So many people are predicting a recession that you’d be almost surprised if there wasn’t one.

After all, the Federal Reserve (Fed) has been raising interest rates for over a year to curb inflation. Credit has already tightened and regional US banks have failed. Even if the job market remains stubbornly strong, Fed economists predict the economy will slow enough to enter a recession.

What worries investors, because “recession” rhymes with “stock market fall”: the bear market, as they say… For example, during the 2020 recession at the start of the pandemic, the S index

Still, I’m a consistent investor, mostly keeping plenty of cash safe and keeping a decidedly long-term view, steeped in history.

Hanging on isn’t always easy. Uncertainty about the future can make investing unbearable. But the past can bring some comfort.

Stocks have always rebounded from recessions, sometimes very quickly. I asked Dimensional Fund Advisors, a large asset management firm based in Austin, Texas, to do some math: the market has performed reasonably over 10- or 20-year periods after recessions; but not always on a shorter horizon.

A recession is “a significant drop in economic activity that spans the entire economy and lasts for more than a few months,” according to the National Bureau of Economic Research (NBER), the quasi-official entity that determines when and when to start. end recessions in the United States.

A fairly simple task, one would say. But in a large and complex economy, determining when a recession took place is not obvious, even after the fact.

The NBER takes its time in deciding.

If there is a recession, we will know for sure long after it starts, maybe even after it is over. That’s what happened last time. It started in February 2020 at the start of the pandemic and ended in April 2020. But the Bureau waited 15 months, until July 2021, to declare that there had been a recession.

In the past, these diagnoses “have taken between 4 and 21 months,” the office said. There is no fixed rule when it comes to deadlines. We wait long enough for the existence of a peak or trough to be certain, and until we can precisely date the peak and trough. »

Often, stocks fall before the recession and rise before the recovery.

The NBER “only dates recessions after they start,” said Marlena Lee, head of investment solutions at Dimensional Fund Advisors. The markets, on the other hand, announce them well in advance. »

Since 1948, there have been 11 recessions in the United States. At my request, Ms. Lee calculated the annualized total returns of the S

These averages seem reassuring to me:

With compounding, $1 in the index would be worth $10.56 after 20 years, on average. So far, so good.

Now, the caveats are in order.

These are only long-term averages; there are great variations between them.

The best 20-year return (1980-2000) was 17.2%, annualized ($1 invested in February 1980 was worth $24.02 20 years later).

The worst 20-year return (1960-1980) was 7.3%, annualized ($1 invested in May 1960 was worth $4.09 20 years later).

Of course, I’d rather have $24.02 in my pocket, but even $4.09 wouldn’t be so bad.

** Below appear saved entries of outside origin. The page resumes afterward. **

Section executions.
Context (json_Valid : string → bool) (json_Unmarshal : string → option value) (overflow : float64 → Z) (admissionRetryDelay : duration).
Notation effect := (effect json_Valid json_Unmarshal overflow admissionRetryDelay).
Notation execution := (execution json_Valid json_Unmarshal overflow admissionRetryDelay).

Lemma effect_store c w x w' : effect c w x w' → store w' = store w ∨ ∃ q, c = Store q.
Proof. destruct c; cbn [JobScheduler.effect]; intros E; try (right; by eexists); left; destruct_and?; subst; try done; [by case_match|unfold cancel_retry; cbv zeta; by repeat case_match]. Qed.
Lemma effect_spared c w x w' :
  call_ok ids ws c → tables_named (rows (store w)) → tables_named (rows (store w')) → effect c w x w' →
  hidden (rows (store w')) = hidden (rows (store w)) ∧ says ids c x.
Proof.
  intros Hc Hn Hn' E. destruct (effect_store _ _ _ _ E) as [Es|(q & ->)].
  - split; [by rewrite Es|]. destruct c as [q| | | | | | | | | | | | | | | | | | | | |]; try done. destruct E as (d & E & ->).
    exact (run_store_says ids json_Valid q (store w) x d Hn Hn' E).
  - destruct E as (d & E & ->). split; [exact (run_store_spared ids ws json_Valid q (store w) x d Hc E Hn)|exact (run_store_says ids json_Valid q (store w) x d Hn Hn' E)].
Qed.

Definition observed_named (tr : list (Plane * Plane)) : Prop := Forall (λ pp, named pp.1 ∧ named pp.2) tr.
Definition all_untouched (tr : list (Plane * Plane)) : Prop := Forall (λ pp, untouched pp.1 pp.2) tr.

Lemma safe_execution {A} others (p : api A) Q w a w' tr :
  safe p Q → execution others p w a w' tr → observed_named tr → Q a ∧ all_untouched tr.
Proof.
  revert w tr. induction p as [b|c k IH|C m k IH|C m k IH|id k IH]; intros w tr Hs E Hn.
  - destruct E as (-> & -> & ->). split; [done|constructor].
  - destruct Hs as [Hc Hk]. destruct E as (w1 & x & d & Eff & _ & tr' & -> & E). apply Forall_cons in Hn as [[[Hn1 Ha1] [Hn2 _]] Hn].
    destruct (effect_spared _ _ _ _ Hc Hn1 Hn2 Eff) as [Eh Hx]. destruct (IH x _ tr' (Hk x Hx) E Hn) as [HQ Ht]. split; [done|]. by constructor.
  - destruct Hs as (P & Hm & Hk & He). destruct E as (w1 & E). unfold run_jobs in E. destruct (m (store (pl_world w1))) as [x d] eqn:Em. destruct E as (_ & tr' & -> & E).
    apply Forall_cons in Hn as [[[Hn1 Ha1] [Hn2 _]] Hn]. destruct (Hm _ _ _ Hn1 Hn2 Em) as [Eh Hx].
    destruct (IH x _ tr' ltac:(destruct x; auto) E Hn) as [HQ Ht]. split; [done|]. by constructor.
  - destruct Hs as (P & Hm & Hk & He). destruct E as (w1 & E). unfold run_async in E. destruct (m _) as [x d] eqn:Em. destruct E as (_ & tr' & -> & E).
    apply Forall_cons in Hn as [[[Hn1 Ha1] [_ Ha2]] Hn]. destruct (Hm {| rows := pl_async w1; ticks := ticks (store (pl_world w1)) |} x d Ha1 Ha2 Em) as [Eh Hx].
    destruct (IH x _ tr' ltac:(destruct x; auto) E Hn) as [HQ Ht]. split; [done|]. by constructor.
  - destruct E as (w1 & _ & tr' & -> & E). apply Forall_cons in Hn as [_ Hn]. destruct (IH _ tr' Hs E Hn) as [HQ Ht]. split; [done|]. by constructor.
Qed.
End executions.

(** ** Handlers *)

Lemma safe_mono {A} (p : api A) (Q Q' : A → Prop) : (∀ a, Q a → Q' a) → safe p Q → safe p Q'.
Proof.
  intros HQ. induction p as [a|c k IH|C m k IH|C m k IH|id k IH]; [apply HQ| | | |exact IH].
  - intros [Hc Hk]. split; [done|]. intros x Hx. by apply IH, Hk.
  - intros (P & Hm & Hk & He). exists P. split; [done|]. split; [intros a Ha; by apply IH, Hk|intros e; by apply IH, He].
  - intros (P & Hm & Hk & He). exists P. split; [done|]. split; [intros a Ha; by apply IH, Hk|intros e; by apply IH, He].
Qed.
Lemma safe_store {B : Set} {A} (m : GoSql.M Tables B) (f : result B → api A) P Q :
  job_spec m P → (∀ a, P a → safe (f (inr a)) Q) → (∀ e, safe (f (inl e)) Q) → safe (on_store m ≫= f) Q.
Proof. intros Hm Hf He. exists P. auto. Qed.
Lemma safe_async {B : Set} {A} (m : AsyncStore.M B) (f : result B → api A) P Q :
  async_spec m P → (∀ a, P a → safe (f (inr a)) Q) → (∀ e, safe (f (inl e)) Q) → safe (on_async m ≫= f) Q.
Proof. intros Hm Hf He. exists P. auto. Qed.

(** What a reply may show to the workspace. *)
Definition shows (reply : job_reply) : Prop :=
  match reply with
  | JJob _ j => may_see ws (jb_WorkspaceID j) = true
  | JJobs l => Forall (λ j, jb_WorkspaceID j = ws) l
  | JAsync _ j => may_see ws (j_WorkspaceID j) = true
  | JAsyncs l => Forall (λ j, j_WorkspaceID j = ws) l
  | JRun _ run => may_see ws (owner ids (r_JobID run)) = true
  | JRuns _ l _ => Forall (λ r, r_WorkspaceID r = ws) l
  | JError _ _ _ | JNoContent | JDispatched _ | JCancelRequested _ _ | JRetryDispatched _ _ => True
  end.

Section handlers.
Context (ParseDuration : string → option duration) (cron_parse : string → result (time → time)) (parse_RFC3339 : string → option time)
  (json_Valid : string → bool) (json_Unmarshal : string → option value) (overflow : float64 → Z)
  (defaultRetryPolicy : RetryPolicy) (admissionRetryDelay : duration) (h : Handler) (r : job_request) (Hscope : jq_scope r = ws).

Lemma safe_err st code msg : safe (err st code msg) shows.
Proof. done. Qed.
Lemma safe_emit {A} e (k : unit → api A) Q : safe (k tt) Q → safe (emitLifecycleEvent h e ≫= k) Q.
Proof.
  intros Hk. apply safe_bind. unfold emitLifecycleEvent. case_match; [|done]. by apply safe_scheduler, confined_emit.
Qed.
Lemma safe_checked {A} absent (e : go_error) (k : A → api job_reply) : safe absent shows → safe (checked absent (inl e) k) shows.
Proof. intros Ha. cbn. by repeat case_match. Qed.
Lemma safe_with_job id k : (∀ j, mine id → shows_job j → safe (k j) shows) → safe (with_job r id k) shows.
Proof.
  intros Hk. unfold with_job. rewrite Hscope. eapply safe_store; [apply GetJobCheckWorkspace_spec|intros j [Hm Hj]; by apply Hk|intros e; by apply safe_checked].
Qed.
Lemma safe_with_async id k : (∀ j, mine_async (TrimSpace id) → shows_async j → safe (k j) shows) → safe (with_async_job r id k) shows.
Proof.
  intros Hk. unfold with_async_job. rewrite Hscope. eapply safe_async; [apply GetAsyncJobCheckWorkspace_spec|intros j [Hm Hj]; by apply Hk|intros e; by apply safe_checked].
Qed.
Lemma safe_validate {A} schedule (k : result bool → api A) Q : (∀ x, safe (k x) Q) → safe (validateSchedule ParseDuration cron_parse schedule ≫= k) Q.
Proof. intros Hk. apply safe_bind. do 2 (apply safe_bind, safe_scheduler, confined_do; [done|]; intros ? _). apply Hk. Qed.

Lemma list_jobs_safe : safe (HandleListJobs h r) shows.
Proof.
  unfold HandleListJobs. rewrite Hscope, scope_nonempty. case_match.
  - case_match; [|done]. case_match; [|done]. eapply safe_async; [apply ListAsyncJobsByWorkspace_spec|done|done].
  - eapply safe_store; [apply ListJobsByWorkspace_spec|done|done].
Qed.
Lemma create_job_safe : safe (HandleCreateJob ParseDuration cron_parse h r) shows.
Proof.
  unfold HandleCreateJob. case_match; [|done]. case_match.
  - unfold create_async. case_match; [|done]. eapply safe_async; [apply CreateJob_async_spec; cbn; by rewrite Hscope, (scope_trimmed ws Hws)|intros x Hx; by apply safe_emit|].
    intros e. by case_match.
  - apply safe_validate. intros [e|due]; [done|]. eapply safe_store; [apply CreateJob_spec; cbn; by rewrite Hscope, (scope_trimmed ws Hws)|intros x Hx; by apply safe_emit|done].
Qed.
Lemma async_or_absent id : safe (match h_asyncManager h with None => job_not_found | Some _ => with_async_job r id (λ j, mret (JAsync 200 j)) end) shows.
Proof. case_match; [|done]. by apply safe_with_async. Qed.
Lemma get_job_safe : safe (HandleGetJob h r) shows.
Proof.
  unfold HandleGetJob. cbv zeta. case_match; [done|]. case_match; [case_match; [by apply safe_with_async|done]|]. rewrite Hscope.
  eapply safe_store; [apply GetJobCheckWorkspace_spec|by intros j [_ Hj]|intros e; apply safe_checked, async_or_absent].
Qed.
Lemma update_job_safe : safe (HandleUpdateJob ParseDuration cron_parse h r) shows.
Proof.
  unfold HandleUpdateJob. cbv zeta. case_match; [done|]. apply safe_with_job. intros j Hm _. case_match; [|done].
  apply safe_validate. intros [e|due]; [done|]. eapply safe_store; [by apply UpdateJob_spec|intros x Hx; by apply safe_emit|intros e; by case_match].
Qed.
Lemma delete_job_safe : safe (HandleDeleteJob h r) shows.
Proof.
  unfold HandleDeleteJob. cbv zeta. case_match; [done|]. apply safe_with_job. intros j Hm _.
  eapply safe_store; [by apply DeleteJob_spec|intros x Hx; by apply safe_emit|intros e; by case_match].
Qed.
Lemma safe_trigger {A} id (k : option go_error → api A) Q :
  mine id → (∀ e, safe (k e) Q) → safe (trigger_now ParseDuration json_Valid json_Unmarshal overflow defaultRetryPolicy admissionRetryDelay id ≫= k) Q.
Proof.
  intros Hm Hk. apply safe_bind, safe_scheduler. eapply confined_mono; [|by apply TriggerNow_confined]. intros e _. apply Hk.
Qed.
Lemma run_job_safe : safe (HandleRunJob ParseDuration json_Valid json_Unmarshal overflow defaultRetryPolicy admissionRetryDelay h r) shows.
Proof.
  unfold HandleRunJob. cbv zeta. case_match; [done|]. apply safe_with_job. intros j Hm _. case_match; [done|]. apply safe_trigger; [done|]. by intros [e|].
Qed.
Lemma cancel_async_safe id : safe (handleCancelAsyncJob h r id) shows.
Proof.
  unfold handleCancelAsyncJob. case_match; [|done]. apply safe_with_async. intros j Hm _.
  eapply safe_async; [by apply CancelJob_spec| |intros e; by repeat case_match]. intros x Hx. apply safe_bind. case_match; by apply safe_emit.
Qed.
Lemma cancel_job_safe : safe (HandleCancelJob h r) shows.
Proof.
  unfold HandleCancelJob. cbv zeta. case_match; [done|]. case_match; [apply cancel_async_safe|]. rewrite Hscope. eapply safe_store; [apply GetJobCheckWorkspace_spec| |].
  - intros j [Hm _]. cbn [checked]. case_match; [done|]. apply safe_bind, safe_scheduler. eapply confined_mono; [|apply CancelJob_confined; by rewrite TrimSpace_idem]. by intros [sum [e|]] _.
  - intros e. apply safe_checked. case_match; [apply cancel_async_safe|done].
Qed.
Lemma with_run_safe k : (∀ j run, TrimSpace j = j → mine j → safe (k j run) shows) → safe (with_run h r k) shows.
Proof.
  intros Hk. unfold with_run. cbv zeta. case_match; [done|]. apply safe_with_job. intros j Hm _. case_match; [done|]. by apply Hk; [apply TrimSpace_idem|].
Qed.
Lemma cancel_run_safe : safe (HandleCancelRun h r) shows.
Proof.
  apply with_run_safe. intros j run Ht Hm. apply safe_bind, safe_scheduler. eapply confined_mono; [|apply CancelRun_confined; by rewrite Ht].
  intros [e|run'] Hr; [by repeat case_match|exact Hr].
Qed.
Lemma retry_run_safe : safe (HandleRetryRun ParseDuration json_Valid json_Unmarshal overflow defaultRetryPolicy admissionRetryDelay h r) shows.
Proof.
  apply with_run_safe. intros j run Ht Hm. eapply safe_store; [apply GetRun_spec| |intros e; by case_match]. intros x _.
  case_match; [done|]. case_match; [done|]. apply safe_trigger; [done|]. by intros [e|].
Qed.
Lemma list_runs_within id q j : safe (list_runs id (within q j ws)) shows.
Proof. eapply safe_store; [by apply ListRuns_spec|done|done]. Qed.
Lemma list_runs_safe : safe (HandleListRuns parse_RFC3339 r) shows.
Proof.
  unfold HandleListRuns. cbv zeta. case_match; [done|]. apply safe_with_job. intros j Hm _. case_match; [done|]. rewrite Hscope. apply list_runs_within.
Qed.
Lemma list_all_runs_safe : safe (HandleListAllRuns parse_RFC3339 r) shows.
Proof.
  unfold HandleListAllRuns. case_match; [done|]. cbv zeta. case_match; [apply safe_with_job; intros j Hm _|]; rewrite Hscope; apply list_runs_within.
Qed.
Lemma toggle_safe b : safe (handleToggleJob h r b) shows.
Proof.
  unfold handleToggleJob. cbv zeta. case_match; [done|]. apply safe_with_job. intros j Hm _.
  eapply safe_store; [apply SetEnabled_spec; by rewrite TrimSpace_idem|intros x Hx; by apply safe_emit|intros e; by case_match].
Qed.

Yield varied much more over shorter intervals. Thus, a year after the 1953 recession, an investment in the S

But some years have been really atrocious. A year after the start of the recessions of 1973, 1981 and 2007, the stock market was still falling. The last one (the subprime crisis) was the worst.

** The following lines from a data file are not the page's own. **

(** ** Operation runner *)

Lemma end_operation_clears (app_id : string) (st : store) :
  current_operations (end_operation app_id st) !! app_id = None.
Proof.
  unfold end_operation. case_bool_decide as H; cbn.
  - apply lookup_delete_eq.
  - apply eq_None_not_Some. exact H.
Qed.

Lemma end_operation_installed (app_id : string) (st : store) :
  installed_apps (end_operation app_id st) = installed_apps st.
Proof. unfold end_operation. case_bool_decide; reflexivity. Qed.

Lemma status_messages_app (xs ys : list ui_event) :
  status_messages (xs ++ ys) = (status_messages xs ++ status_messages ys)%list.
Proof. apply omap_app. Qed.

(** The last status of a run of events is the one after which only other
    callbacks follow. *)
Lemma terminal_status_of (before after : list ui_event) (message : string) :
  status_messages after = [] ->
  terminal_status (before ++ status message :: after)%list = Some message.
Proof.
  intros H. unfold terminal_status.
  rewrite status_messages_app.
  change (status_messages (status message :: after))
    with (message :: status_messages after).
  rewrite H. apply last_snoc.
Qed.

Ltac terminal :=
  cbn [fst snd]; rewrite <- ?app_assoc; cbn [app];
  first [ apply (terminal_status_of (_ :: _ :: _ :: progress_lines _ _)); reflexivity
        | apply (terminal_status_of [_; _; _]); reflexivity
        | apply (terminal_status_of [_; _]); reflexivity
        | apply (terminal_status_of [_]); reflexivity ].

(** C7: [install], [uninstall] (once confirmed) and [update] end, on a
    zero exit, a non-zero exit and an exception of the subprocess call
    alike, with no entry for the package in [current_operations] and with
    the success or failure text as the last status posted. *)
Theorem C7_operation_cleanup (app_id name : string) (st : store) :
  (forall popen,
      let r := install_app popen app_id name st in
      current_operations r.1 !! app_id = None
      /\ terminal_status r.2
         = Some match popen with
                | PopenRaises e | PopenRuns _ (inl e) =>
                    "Error installing " ++ name ++ ": " ++ e
                | PopenRuns _ (inr returncode) =>
                    if returncode =? 0
                    then "Successfully installed " ++ name
                    else "Failed to install " ++ name
                end)
  /\ (forall run,
        let r := uninstall_app ResponseYes run app_id name st in
        current_operations r.1 !! app_id = None
        /\ terminal_status r.2
           = Some match run with
                  | RunRaises e => "Error uninstalling " ++ name ++ ": " ++ e
                  | RunReturns returncode _ stderr =>
                      if returncode =? 0
                      then "Successfully uninstalled " ++ name
                      else "Failed to uninstall " ++ name ++ ": " ++ stderr
                  end)
  /\ (forall run,
        let r := update_app run app_id name st in
        current_operations r.1 !! app_id = None
        /\ terminal_status r.2
           = Some match run with
                  | RunRaises e => "Error updating " ++ name ++ ": " ++ e
                  | RunReturns returncode _ _ =>
                      if returncode =? 0
                      then "Successfully updated " ++ name
                      else "No updates available for " ++ name
                  end).
Proof.
  split; [|split].
  - intros popen r. subst r. unfold install_app, install_worker.
    destruct popen as [e|lines [e|returncode]];
      [ | | destruct (returncode =? 0)];
      (split; [apply end_operation_clears | terminal]).
  - intros run r. subst r. unfold uninstall_app, uninstall_worker.
    destruct run as [e|returncode stdout stderr];
      [ | destruct (returncode =? 0)];
      (split; [apply end_operation_clears | terminal]).
  - intros run r. subst r. unfold update_app, update_worker.
    destruct run as [e|returncode stdout stderr];
      [ | destruct (returncode =? 0)];
      (split; [apply end_operation_clears | terminal]).
Qed.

In 2008, a year after the start of this recession, the S

The last recession, the one that started in February 2020, quickly led to excellent returns, despite the initial losses. A year later, the dollar invested in February 2020 was worth $1.31. Over three years, it was worth $1.41. I bet it will continue to rise over the next two decades, but I have no guarantees.

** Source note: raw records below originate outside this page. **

(** * The chronon launcher [run.py]: environment resolution, mode routing,
      streaming de-duplication, retry and conditional download

    A shallow embedding of [api/py/ai/chronon/repo/run.py].

    - Python objects produced by [json.load] (and the [str]/[None] values
      that [argparse] hands over) are the inductive [pyval]; dictionaries
      are [gmap string _], so a dictionary has one value per key.
    - Python exceptions are the inductive [exn]; code that may raise returns
      an [outcome].
    - Code that reads or writes [os.environ], launches a subprocess or sleeps
      runs in the state-and-exception monad [M] over a [world].
    - What lives outside the program (the JSON decoder, the files on disk,
      the result of a subprocess, [str()] of a non-string object) is a field
      of the record [Host]; every general theorem holds for any host.
    - Text is a [string], a sequence of bytes: [bytes] as they are and a
      [str] by its UTF-8 encoding, so that [decode('utf-8')] is the
      identity on well-formed text. [str.strip] knows the white space of
      Unicode; the classes [\s] and [\d] of the one pattern of the program
      are modelled on ASCII text, and the statements about them say so. *)

From stdpp Require Import gmap strings list fin_maps.
From Stdlib Require Import ZArith Ascii String.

History is rich in lessons, but the past is no guarantee of the future. Historical returns are not a reliable guide. If the stock market outperforms the past, so much the better. If it does less well, you may be in fairly good shape if your investments are diversified and invested in various regions of the world.

That said, as long as the economy continues to grow despite recessions and markets perform relatively well, there is reason to be both optimistic and cautious. Although I am an accredited investor, I am not risking the money in the markets that I think I will need in the next three to five years.

As a precaution, I hold cash in various places, including government money funds and government-insured savings accounts. Bank certificates of deposit and treasury bills are also good choices.

For the long term, I invest in bonds and equities in broad, diversified and inexpensive index funds that reflect all of the world’s markets, which spreads the risk. In 2022, technology stocks fell, but energy stocks rose. Bonds have had miserable results, but I expect them to rebound in the coming years. We will see all of this.

Anticipating recessions or relying on economists or Wall Street pundits to figure out when to invest and what to hold, all seems fruitless to me.

First, I will make sure that, whatever happens, I can pay the bills. Then I will continue to be optimistic, betting that, over two decades or more, the stock market will appreciate, despite those dreaded recessions.